--- START ---
(** * The plugin supervisor of WuKongIM: [internal/plugin/server.go]

    A shallow embedding of the plugin server (registry queries, process
    launcher, directory watch loop, shutdown coordinator, construction) and
    the properties its design document states about it.

    Effects are modelled by a trace of observable actions threaded through a
    small state monad; everything the operating system, the clock or a plugin
    decides is an oracle of the history so far. *)

From Stdlib Require Import List String Ascii Bool ZArith Lia.
Import ListNotations.
Open Scope string_scope.
Open Scope list_scope.

Set Implicit Arguments.

(** ** Data model *)

(** Go's [error] values; a nilable error is an [option error]. *)
Inductive error : Type :=
| ErrNotExist
| ErrPermission
| ErrDot
| ErrOther (msg : string).

Definition os_IsNotExist (err : option error) : bool :=
  match err with
  | Some ErrNotExist => true
  | _ => false
  end.

(** [errors.Is(err, exec.ErrDot)] *)
Definition is_ErrDot (err : option error) : bool :=
  match err with
  | Some ErrDot => true
  | _ => false
  end.

(** Modelled from the spec: [types.PluginStatus] is declared outside
    [server.go]; the design gives the states Connecting, Normal, Stopped and
    the sink Error. *)
Inductive PluginStatus : Type :=
| PluginStatusConnecting
| PluginStatusNormal
| PluginStatusStopped
| PluginStatusError.

Definition PluginStatus_eqb (a b : PluginStatus) : bool :=
  match a, b with
  | PluginStatusConnecting, PluginStatusConnecting
  | PluginStatusNormal, PluginStatusNormal
  | PluginStatusStopped, PluginStatusStopped
  | PluginStatusError, PluginStatusError => true
  | _, _ => false
  end.

Definition PluginMethod := string.

(** Modelled from the spec: the [Plugin] struct lives outside [server.go];
    an instance has an identifier, the file it was launched from, a status
    and the set of method names it declared at handshake.  Its connection is
    represented by the outcome oracle of [Stop] below. *)
Record Plugin : Type := mkPlugin {
  plugin_no : string;
  plugin_name : string;
  plugin_status : PluginStatus;
  plugin_methods : list PluginMethod
}.

Definition Status (p : Plugin) : PluginStatus := plugin_status p.

(** Modelled from the spec: [hasMethod] is declared outside [server.go]; it
    tells whether [m] is in the instance's capability set. *)
Definition hasMethod (p : Plugin) (m : PluginMethod) : bool :=
  existsb (String.eqb m) (plugin_methods p).

(** Modelled from the spec: the registry ([pluginManager]) is declared
    outside [server.go]: an in-memory table of the tracked instances. *)
Record pluginManager : Type := mkPluginManager {
  plugins : list Plugin
}.
(** From an empty store: the token is inserted, its owner creates the
    record, updates it, and an admin verifies it. *)
Definition launch : list (Env * Event) :=
  [ (env_at 10, TokenInserted "0xtoken1" token1);
    (env_at 20, Http (PostMetadata "0xAAA" update_body));
    (env_at 30, Http (PutMetadata "0xAAA" "0xToken1" update_body));
    (admin_env 40, Http (PostVerify "0xroot" "0xTOKEN1")) ].

(** Verify by an admin, then an Update and a logo upload by the owner. *)
Definition busy_day : list (Env * Event) :=
  [ (admin_env 100, Http (PostVerify "0xAdmin" "0xToken1"));
    (env_at 200, Http (PutMetadata "0xAAA" "0xToken1" update_body));
    (env_at 300, Http (PostUploadLogo "0xAAA" (Some "0xToken1") (Some logo_file))) ].

End Scenario.

(** The disk storage of the upload middleware of [POST /upload-logo],
    [upload.single('logo')]: [req.file] for a browser file the middleware
    lets through.  [uniqueSuffix] is what
    [Date.now() + '-' + Math.round(Math.random() * 1E9)] gives for the
    request. *)
Module Multer.

(** [file.fieldname + '-' + uniqueSuffix + path.extname(file.originalname)] *)
Definition storage_filename (e : Env) (uniqueSuffix originalname : string) : string :=
  "logo" +:+ "-" +:+ uniqueSuffix +:+ extname e originalname.

Definition single (e : Env) (uniqueSuffix originalname : string) : UploadedFile :=
  {| originalname := originalname;
     filename := storage_filename e uniqueSuffix originalname |}.

End Multer.

(** ** The client service and the metadata form *)

(** [metadataService]: the session identifier the browser holds, in the
    service object and in [localStorage], and the two calls that use it.
    The address the server sees for the caller is fixed by the auth token;
    [uuid] is what [uuidv4()] returns when it is called; [online] tells
    whether [fetch] reaches the server. *)
Module Client.
Import Js.

Record State := {
  this_sessionId : option string;
  localStorage : gmap string string
}.

Definition KEY : string := "metadataSessionId".

(** [constructor]: [localStorage.getItem('metadataSessionId') || null] *)
Definition create (storage : gmap string string) : State :=
  {| this_sessionId :=
       match storage !! KEY with
       | Some s => if String.eqb s "" then None else Some s
       | None => None
       end;
     localStorage := storage |}.

(** [createSession()] *)
Definition createSession (uuid : string) (c : State) : string * State :=
  (uuid, {| this_sessionId := Some uuid;
            localStorage := <[KEY := uuid]> (localStorage c) |}).

(** [getSessionId()] *)
Definition getSessionId (uuid : string) (c : State) : string * State :=
  match this_sessionId c with
  | Some s => if String.eqb s "" then createSession uuid c else (s, c)
  | None => createSession uuid c
  end.


(** [linkTemporaryMetadata(tokenAddress)] *)
Definition linkTemporaryMetadata (online : bool) (e : Env) (user : string)
    (tokenAddress : string) (c : State) (db : DB) : bool * State * DB :=
  if truthy (this_sessionId c) then
    if online then
      let '(response, db') :=
        Router.post_link e user (Some tokenAddress) (this_sessionId c) db in
      match response with
      | Ok _ =>
          (true,
           {| this_sessionId := None;
              localStorage := delete KEY (localStorage c) |},
           db')
      | Fail _ _ => (false, c, db')
      end
    else (false, c, db)
  else (false, c, db).

(** One [fetch]: whether it reaches the server, the environment of the
    server when it serves the request, and the suffix the upload
    middleware draws for it. *)
Record Fetch := {
  reaches : bool;
  server : Env;
  uniqueSuffix : string
}.

(** [data.logoUrl] of a response body. *)
Definition logoUrl_of (data : Body) : option string :=
  match data with
  | LogoUrl url => Some url
  | _ => None
  end.

(** [uploadLogo(tokenAddress, file)], for a file (by its name) that the
    upload middleware lets through: what it returns, or [None] for the
    AppError. *)
Definition uploadLogo (c : Fetch) (user : string) (tokenAddress : string)
    (file : string) (db : DB) : option (option string) * DB :=
  if reaches c then
    let '(response, db') :=
      Router.post_upload_logo (server c) user (Some tokenAddress)
        (Some (Multer.single (server c) (uniqueSuffix c) file)) db in
    match response with
    | Ok data => (Some (logoUrl_of data), db')
    | Fail _ _ => (None, db')
    end
  else (None, db).

(** [saveTokenMetadata(metadata)] *)
Definition saveTokenMetadata (c : Fetch) (user : string) (metadata : MetadataBody)
    (db : DB) : option Body * DB :=
  if reaches c then
    let '(response, db') := Router.post_metadata (server c) user metadata db in
    match response with
    | Ok row => (Some row, db')
    | Fail _ _ => (None, db')
    end
  else (None, db).

(** [updateTokenMetadata(metadata)]: the PUT goes to
    [`/api/token-metadata/${metadata.tokenAddress}`]; with an empty
    address no route of the router matches the path. *)
Definition updateTokenMetadata (c : Fetch) (user : string) (metadata : MetadataBody)
    (db : DB) : option Body * DB :=
  if reaches c then
    let param := default "undefined" (tokenAddress metadata) in
    if String.eqb param "" then (None, db)
    else
      let '(response, db') := Router.put_metadata (server c) user param metadata db in
      match response with
      | Ok row => (Some row, db')
      | Fail _ _ => (None, db')
      end
  else (None, db).

(** [validateUrl(url)] *)
Definition validateUrl (url : string) : bool :=
  if String.eqb url "" then true else String.prefix "https://" url.

End Client.

(** [TokenMetadataForm]: the tag toggle of the form state. *)
Module Form.

(** [handleTagToggle(tagId)] on [prev.tags] *)
Definition handleTagToggle (tagId : string) (tags : option (list string))
    : list string :=
  let currentTags := default [] tags in
  if decide (tagId ∈ currentTags)
  then filter (λ t, t ≠ tagId) currentTags
  else currentTags ++ [tagId].

(** [value && !metadataService.validateUrl(value)] *)
Definition url_error (value : option string) : bool :=
  match value with
  | Some url => Js.truthy value && negb (Client.validateUrl url)
  | None => false
  end.

(** [metadata.description && metadata.description.length > 300].  The
    length is counted in 8-bit characters, which is the length the code
    sees for ASCII text and at least that length for any text they
    encode. *)
Definition description_error (description : option string) : bool :=
  match description with
  | Some d => Js.truthy description && bool_decide (300 < Z.of_nat (String.length d))
  | None => false
  end.

(** [validateForm()] *)
Definition validateForm (metadata : MetadataBody) : bool :=
  let f := b_fields metadata in
  negb (existsb url_error
          [website_url f; twitter_url f; telegram_url f; discord_url f;
           whitepaper_url f; github_url f]
        || description_error (description f)).

(** [initialMetadata?.id] as a condition. *)
Definition has_id (id : option Z) : bool :=
  match id with
  | Some n => negb (n =? 0)
  | None => false
  end.

(** [updatedMetadata.logoUrl = url] on the copy [{ ...metadata }]. *)
Definition with_logoUrl (url : option string) (metadata : MetadataBody)
    : MetadataBody :=
  {| tokenAddress := tokenAddress metadata; b_fields := b_fields metadata;
     logoUrl := url |}.

(** [handleSubmit]: [tokenAddress] and [id] are the props [tokenAddress]
    and [initialMetadata?.id], [metadata] and [logoFile] the state of the
    form when it is submitted; [c1], [c2] and [c3] are the requests in the
    order they are sent.  The result is what [onSave] receives, or [None]
    when nothing is saved. *)
Definition handleSubmit (c1 c2 c3 : Client.Fetch) (user : string)
    (tokenAddress : string) (id : option Z) (metadata : MetadataBody)
    (logoFile : option string) (db : DB) : option Body * DB :=
  let save updatedMetadata db :=
    if has_id id
    then Client.updateTokenMetadata c3 user updatedMetadata db
    else Client.saveTokenMetadata c3 user updatedMetadata db in
  if validateForm metadata then
    match logoFile with
    | Some file =>
        match Client.uploadLogo c1 user tokenAddress file db with
        | (Some _, db1) =>
            match Client.uploadLogo c2 user tokenAddress file db1 with
            | (Some url, db2) =>
                save (with_logoUrl url metadata) db2
            | (None, db2) => (None, db2)
            end
        | (None, db1) => (None, db1)
        end
    | None => save metadata db
    end
  else (None, db).

End Form.

(** The admin allow-list of [POST /:tokenAddress/verify]. *)
Definition adminAddresses (e : Env) : list string :=
  map Js.toLowerCase (Js.split "," (Js.or_else (process_env e "ADMIN_ADDRESSES") "")).

(** A string without upper-case ASCII letters. *)
Definition lowercase (s : string) : Prop := Js.toLowerCase s = s.

(** The request is a Verify by an admin for the record of address [a]. *)
Definition verified_by (e : Env) (r : Request) (a : string) : Prop :=
  ∃ user ta, r = PostVerify user ta
             ∧ Js.toLowerCase user ∈ adminAddresses e
             ∧ a = Js.toLowerCase ta.

(** The request is one of the two that work on sessions. *)
Definition on_sessions (r : Request) : Prop :=
  match r with
  | PostTemporary _ _ | PostLink _ _ _ => True
  | _ => False
  end.

(** What one request writes, in full: [tokens] stays; the sessions stay
    unless [S]; and on [token_metadata] and its history the request does
    nothing, or rewrites the row of one lowercase address (history entry
    with the old row, counter raised by one, creation time kept,
    verification flag kept unless [V] holds of the address and the flag
    is set), or adds an unverified row with counter 1 under a lowercase
    address known to [tokens]. *)
Inductive Write (e : Env) (V : string → Prop) (S : Prop) (db db' : DB) : Prop :=
| WriteNone :
    tokens db' = tokens db →
    (temporary_metadata db' = temporary_metadata db ∨ S) →
    token_metadata db' = token_metadata db →
    token_metadata_history db' = token_metadata_history db →
    Write e V S db db'
| WriteUpdate a old new who :
    tokens db' = tokens db →
    (temporary_metadata db' = temporary_metadata db ∨ S) →
    lowercase a →
    token_metadata db !! a = Some old →
    token_metadata db' = <[a := new]> (token_metadata db) →
    token_metadata_history db'
    = token_metadata_history db ++ [Sql.history_entry e a who old] →
    update_count new = update_count old + 1 →
    created_at new = created_at old →
    (verified new = verified old ∨ (verified new = true ∧ V a)) →
    Write e V S db db'
| WriteInsert a new :
    tokens db' = tokens db →
    (temporary_metadata db' = temporary_metadata db ∨ S) →
    lowercase a →
    token_metadata db !! a = None →
    is_Some (tokens db !! a) →
    token_metadata db' = <[a := new]> (token_metadata db) →
    token_metadata_history db' = token_metadata_history db →
    update_count new = 1 →
    created_at new = now e →
    verified new = false →
    Write e V S db db'.

(** All addresses under which [token_metadata] holds a record are
    lowercase. *)
Definition keys_lowercase (db : DB) : Prop :=
  ∀ a r, token_metadata db !! a = Some r → lowercase a.

(** All sessions are filed under a lowercase creator address. *)
Definition creators_lowercase (db : DB) : Prop :=
  ∀ sid t, temporary_metadata db !! sid = Some t → lowercase (creator_address t).

(** The VARCHAR parameters of the statement that [POST /temporary] runs
    for a body with session identifier [sid]: those of the UPDATE when the
    session exists, those of the INSERT otherwise. *)
Definition temporary_params (user : string) (body : TemporaryBody) (sid : string)
    (db : DB) : list (Z * option string) :=
  match temporary_metadata db !! sid with
  | Some _ => Sql.descriptive_columns (s_fields body)
  | None =>
      (64, Some sid) :: (42, Some (Js.toLowerCase user))
      :: Sql.descriptive_columns (s_fields body)
  end.

(** A request either answered 200 or left the store as it was. *)
Definition all_or_nothing (db : DB) (res : Response * DB) : Prop :=
  (∃ b, res.1 = Ok b) ∨ res.2 = db.

(** * Properties *)

(** ** Strings *)

Lemma lower_char_idemp c : Js.lower_char (Js.lower_char c) = Js.lower_char c.
Proof. destruct c as [[] [] [] [] [] [] [] []]; vm_compute; reflexivity. Qed.

Lemma toLowerCase_idemp s : Js.toLowerCase (Js.toLowerCase s) = Js.toLowerCase s.
Proof.
  unfold Js.toLowerCase.
  induction s as [|c s IH]; simpl; [reflexivity|].
  by rewrite lower_char_idemp, IH.
Qed.
Lemma body3D_count b l w :
  count (snd (fst (body3 b l w))) =
  bump (re (snd (fst (body3 b l w)))) epsil (count l).
Proof.
  rewrite body3D_run. cbv zeta.
  destruct (4 <? count (fst (step3 b l w))); cbn; apply step3D_count.
Qed.

Lemma body2D_break b l w :
  fst (fst (body2 b l w)) = (4 <? count (snd (fst (body2 b l w)))).
Proof.
  rewrite body2D_run. cbv zeta.
  destruct (4 <? count (fst (step2 b l w))) eqn:E; cbn; now rewrite E.
Qed.

Lemma body3D_break b l w :
  fst (fst (body3 b l w)) = (4 <? count (snd (fst (body3 b l w)))).
Proof.
  rewrite body3D_run. cbv zeta.
  destruct (4 <? count (fst (step3 b l w))) eqn:E; cbn; now rewrite E.
Qed.

Ltac writes_call L :=
  eapply writes_incl; [| apply L]; intros x Hx; simpl in *; tauto.

Lemma step2D_writes b l : writes (Output :: blocks2D b) (step2 b l).
Proof.
  unfold step2, step2D.
  apply writes_bind; [writes_call Obj_func2D_writes | intros _].
  apply writes_bind; [writes_call clamp_writes | intros _].
  apply writes_bind; [writes_call Grad_func2D_writes | intros _].
  apply writes_bind; [writes_call Proj_func2D_writes | intros _].
  cbv zeta.
  apply writes_bind; [writes_call Rupd_func2D_writes | intros _].
  apply writes_bind; [writes_call residual_sums_writes | intros sums].
  apply writes_ret.
Qed.

Lemma store2D_writes b l : writes (Output :: blocks2D b) (store2 b l).
Proof.
  unfold store2, store2D.
  repeat (apply writes_bind; [writes_call copyIm_writes | intros _]).
  apply writes_ret.
Qed.

Lemma body2D_writes b l : writes (Output :: blocks2D b) (body2 b l).
Proof.
  unfold body2, body2D.
  apply writes_bind; [apply step2D_writes | intros l1].
  destruct (4 <? count l1); [apply writes_ret |].
  apply writes_bind; [apply store2D_writes | intros l2; apply writes_ret].
Qed.

Lemma step3D_writes b l : writes (Output :: blocks3D b) (step3 b l).
Proof.
  unfold step3, step3D.
  apply writes_bind; [writes_call Obj_func3D_writes | intros _].
  apply writes_bind; [writes_call clamp_writes | intros _].
  apply writes_bind; [writes_call Grad_func3D_writes | intros _].
  apply writes_bind; [writes_call Proj_func3D_writes | intros _].
  cbv zeta.
  apply writes_bind; [writes_call Rupd_func3D_writes | intros _].
  apply writes_bind; [writes_call residual_sums_writes | intros sums].
  apply writes_ret.
Qed.

Lemma store3D_writes b l : writes (Output :: blocks3D b) (store3 b l).
Proof.
  unfold store3, store3D.
  repeat (apply writes_bind; [writes_call copyIm_writes | intros _]).
  apply writes_ret.
Qed.

Lemma body3D_writes b l : writes (Output :: blocks3D b) (body3 b l).
Proof.
  unfold body3, body3D.
  apply writes_bind; [apply step3D_writes | intros l1].
  destruct (4 <? count l1); [apply writes_ret |].
  apply writes_bind; [apply store3D_writes | intros l2; apply writes_ret].
Qed.
End Bodies.

(** ** The run of [TV_FGP_CPU] *)

Section Run.
Variables (Input Output : block) (lambda : float32) (iter : Z)
          (epsil : float32) (methodTV nonneg printM dimX dimY dimZ : Z).

Local Abbreviation loop2 :=
  (loop2D Input Output lambda iter epsil methodTV nonneg dimX dimY).
Local Abbreviation loop3 :=
  (loop3D Input Output lambda iter epsil methodTV nonneg dimX dimY dimZ).

Lemma succ_add (n : positive) : Pos.succ n = (n + 1)%positive.
Proof. lia. Qed.

Lemma TV_FGP_2D_run w :
  TV_FGP_2D Input Output lambda iter epsil methodTV nonneg printM dimX dimY w =
  (let b := fresh2D (nextblock w) in
   let r := loop2 b locals0 (allocated 7 w) in
   (b, fst r, report printM (fst r) (snd r))).
Proof.
  unfold TV_FGP_2D, malloc, free, bind, ret. cbn [nextblock heap stdout].
  replace (Pos.succ (Pos.succ (Pos.succ (Pos.succ (Pos.succ (Pos.succ
            (Pos.succ (nextblock w))))))))
    with (nextblock w + 7)%positive by lia.
  rewrite !succ_add.
  replace (nextblock w + 1 + 1)%positive with (nextblock w + 2)%positive by lia.
  replace (nextblock w + 2 + 1)%positive with (nextblock w + 3)%positive by lia.
  replace (nextblock w + 3 + 1)%positive with (nextblock w + 4)%positive by lia.
  replace (nextblock w + 4 + 1)%positive with (nextblock w + 5)%positive by lia.
  replace (nextblock w + 5 + 1)%positive with (nextblock w + 6)%positive by lia.
  fold (fresh2D (nextblock w)). fold (loop2 (fresh2D (nextblock w))).
  fold (allocated 7 w). cbv zeta.
  destruct (loop2 (fresh2D (nextblock w)) locals0 (allocated 7 w)) as [l w'].
  unfold report, printf_iter. cbn [fst snd].
  destruct (printM =? 1); reflexivity.
Qed.
(** * Office files to PDF: batch traversal, staging and packaging

    A shallow embedding of [Word_Powerpoint_TO_pdf.py].  The script stages
    uploaded files in a temporary directory, walks the staged tree, sends
    Word and PowerPoint documents to the installed Office application,
    copies PDF files through, and packs the output tree into a ZIP archive.

    What is modelled and how:
    - text is [string]; [lower]/[upper] act on the letters A-Z/a-z, which is
      what Python's [str.lower]/[str.upper] do on every character that can
      occur in the extensions the script compares against;
    - a [pathlib.Path] is the list of its components below the file-system
      root; parsing and rendering follow the POSIX flavour, separator [/]
      (the specification writes its paths that way); components [..] are
      kept as they are, exactly as [pathlib] does; a string that starts
      with the separator is anchored at the root, as in both flavours of
      [pathlib], while the drives and shares that the Windows flavour
      anchors likewise ([D:/a], [//host/share/a]) are outside the model: a
      name is taken to carry none;
    - the file system is a finite map from paths to nodes, the Streamlit
      calls are events appended to a log, and both live in a [world] that is
      threaded through a state-and-exception monad: a raised exception keeps
      the effects made before it, as in Python;
    - the two Office applications are a parameter [office] of the
      development: an arbitrary function that fails before anything is
      written, yields the bytes that [SaveAs] writes at the requested PDF
      path, or yields these bytes and then fails in [Close] or [Quit];
    - a ZIP archive is the list of its members (name and content), so that
      packing and unpacking are about entry names and the tree, not about
      compression;
    - [rglob] lists the tree as it is when the loop starts; the three
      pipelines of the page always walk a directory that the loop does not
      write to. *)

From Stdlib Require Import String Ascii List Arith Lia.
From stdpp Require Import base option list strings gmap.

Open Scope string_scope.
Open Scope list_scope.

(** ** Text *)

Module Str.

Definition slash : ascii := "/"%char.
Definition backslash : ascii := ascii_of_nat 92.
Definition dot : ascii := "."%char.

Definition lower_ascii (c : ascii) : ascii :=
  let n := nat_of_ascii c in
  if ((65 <=? n) && (n <=? 90))%nat then ascii_of_nat (n + 32) else c.

Definition upper_ascii (c : ascii) : ascii :=
  let n := nat_of_ascii c in
  if ((97 <=? n) && (n <=? 122))%nat then ascii_of_nat (n - 32) else c.

Fixpoint smap (f : ascii -> ascii) (s : string) : string :=
  match s with
  | EmptyString => EmptyString
  | String c s' => String (f c) (smap f s')
  end.

(** [s.lower()], [s.upper()] *)
Definition lower : string -> string := smap lower_ascii.
Definition upper : string -> string := smap upper_ascii.

(** [c in s] for a one-character [c] *)
Fixpoint contains (c : ascii) (s : string) : bool :=
  match s with
  | EmptyString => false
  | String a s' => Ascii.eqb a c || contains c s'
  end.

(** [s.replace(a, b)] for one-character [a] and [b] *)
Definition replace (a b : ascii) : string -> string :=
  smap (fun c => if Ascii.eqb c a then b else c).

(** [s.startswith(c)] *)
Definition startswith (c : ascii) (s : string) : bool :=
  match s with
  | String a _ => Ascii.eqb a c
  | EmptyString => false
  end.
--- END ---
Your goal
The lines to reproduce run from the line containing "From stdpp Require" to the end of the listing; write them out exactly and add nothing.

Response
From stdpp Require Import base option list strings gmap.

Open Scope string_scope.
Open Scope list_scope.

(** ** Text *)

Module Str.

Definition slash : ascii := "/"%char.
Definition backslash : ascii := ascii_of_nat 92.
Definition dot : ascii := "."%char.

Definition lower_ascii (c : ascii) : ascii :=
  let n := nat_of_ascii c in
  if ((65 <=? n) && (n <=? 90))%nat then ascii_of_nat (n + 32) else c.

Definition upper_ascii (c : ascii) : ascii :=
  let n := nat_of_ascii c in
  if ((97 <=? n) && (n <=? 122))%nat then ascii_of_nat (n - 32) else c.

Fixpoint smap (f : ascii -> ascii) (s : string) : string :=
  match s with
  | EmptyString => EmptyString
  | String c s' => String (f c) (smap f s')
  end.

(** [s.lower()], [s.upper()] *)
Definition lower : string -> string := smap lower_ascii.
Definition upper : string -> string := smap upper_ascii.

(** [c in s] for a one-character [c] *)
Fixpoint contains (c : ascii) (s : string) : bool :=
  match s with
  | EmptyString => false
  | String a s' => Ascii.eqb a c || contains c s'
  end.

(** [s.replace(a, b)] for one-character [a] and [b] *)
Definition replace (a b : ascii) : string -> string :=
  smap (fun c => if Ascii.eqb c a then b else c).

(** [s.startswith(c)] *)
Definition startswith (c : ascii) (s : string) : bool :=
  match s with
  | String a _ => Ascii.eqb a c
  | EmptyString => false
  end.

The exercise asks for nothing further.